Within the data that follows, set down exactly the lines from the one containing "serve : list call -> call -> result unit;" through the one containing "Module Snapshot.", both ends included.

Saved entries:
((

(* ===== verification/Canary.v ===== *)
(** * src/codebuild: the canary wrapper

    CanaryWrapper.py runs the canary application, posts metrics about it to
    CloudWatch, watches the alarms on them, and at the end cuts a ticket, stores
    the log and sends an email. Here: the classes of CanaryWrapper_Classes.py
    ([Snapshot], [Monitors], [S3Watch]), the metric functions, and the script
    itself ([Wrapper]). Services (boto3, psutil, subprocess) answer calls as
    parameters that may depend on everything called so far; the calls are the
    observable behaviour. Printed messages and the bodies of emails are left out. *)
From stdpp Require Import pretty.
From S2P Require Import Prelude PyData.
#[local] Open Scope string_scope.
#[local] Open Scope Z_scope.

(** ** Calls to the outside *)
Module Services.

Inductive client := Sts | Cloudwatch | S3 | Lambda.
Inductive source := CpuUsage | MemoryValue | MemoryPercent.

Inductive call :=
  | MakeClient (c : client)
  | GetCallerIdentity
  | PutMetricAlarm (alarm metric : string) (threshold : Z)
  | PutTicketAlarm (alarm arn : string)
  | DescribeAlarms (metric : string)
  | DeleteAlarms (alarm : string)
  | SetAlarmState (alarm : string)
  | PutMetricData (data : list (string * Z))
  | PutDashboard
  | DeleteDashboards
  | UploadFile (key : string)
  | InvokeLambda (subject : string)
  | Psutil (s : source)
  | Popen (command : string)
  | PsutilProcess
  | Poll
  | Terminate
  | Wait.

#[global] Instance client_eq_dec : EqDecision client.
Proof. solve_decision. Defined.
#[global] Instance source_eq_dec : EqDecision source.
Proof. solve_decision. Defined.
#[global] Instance call_eq_dec : EqDecision call.
Proof. solve_decision. Defined.

(** Answers, given the calls made before (latest first): an outcome; the alarms
    of a metric with whether each is in the ALARM state; a reading; the exit
    codes of the canary and of [tee] once both have ended. *)
Class World := {
  serve : list call -> call -> result unit;
  alarms_of : list call -> string -> result (list (string * bool));
  reading : list call -> source -> result Z;
  ended : list call -> result (option (Z * Z));
}.
End Services.

(** ** DataSnapshot *)
Module Snapshot.
Import Services.

Record Metric := mkMetric {
  metric_name : string;
  metric_function : option source;
  metric_alarm_threshold : option Z;
  metric_alarm_name : string;
  metric_value : option Z;
  reports_to_skip : Z;
  metric_alarm_severity : Z;
}.
Record Widget := mkWidget { widget_name : string; metric_list : list string }.

(** The arguments of the constructor that are kept. *)
Record config := mkConfig {
  git_hash : string;
  git_repo_name : string;
  git_hash_as_namespace : bool;
  datetime_string : option string;
  cloudwatch_make_dashboard : bool;
  cloudwatch_teardown_alarms_on_complete : bool;
  cloudwatch_teardown_dashboard_on_complete : bool;
  s3_bucket_upload_on_complete : bool;
}.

))

**Exercise solution:**
  serve : list call -> call -> result unit;
  alarms_of : list call -> string -> result (list (string * bool));
  reading : list call -> source -> result Z;
  ended : list call -> result (option (Z * Z));
}.
End Services.

(** ** DataSnapshot *)
Module Snapshot.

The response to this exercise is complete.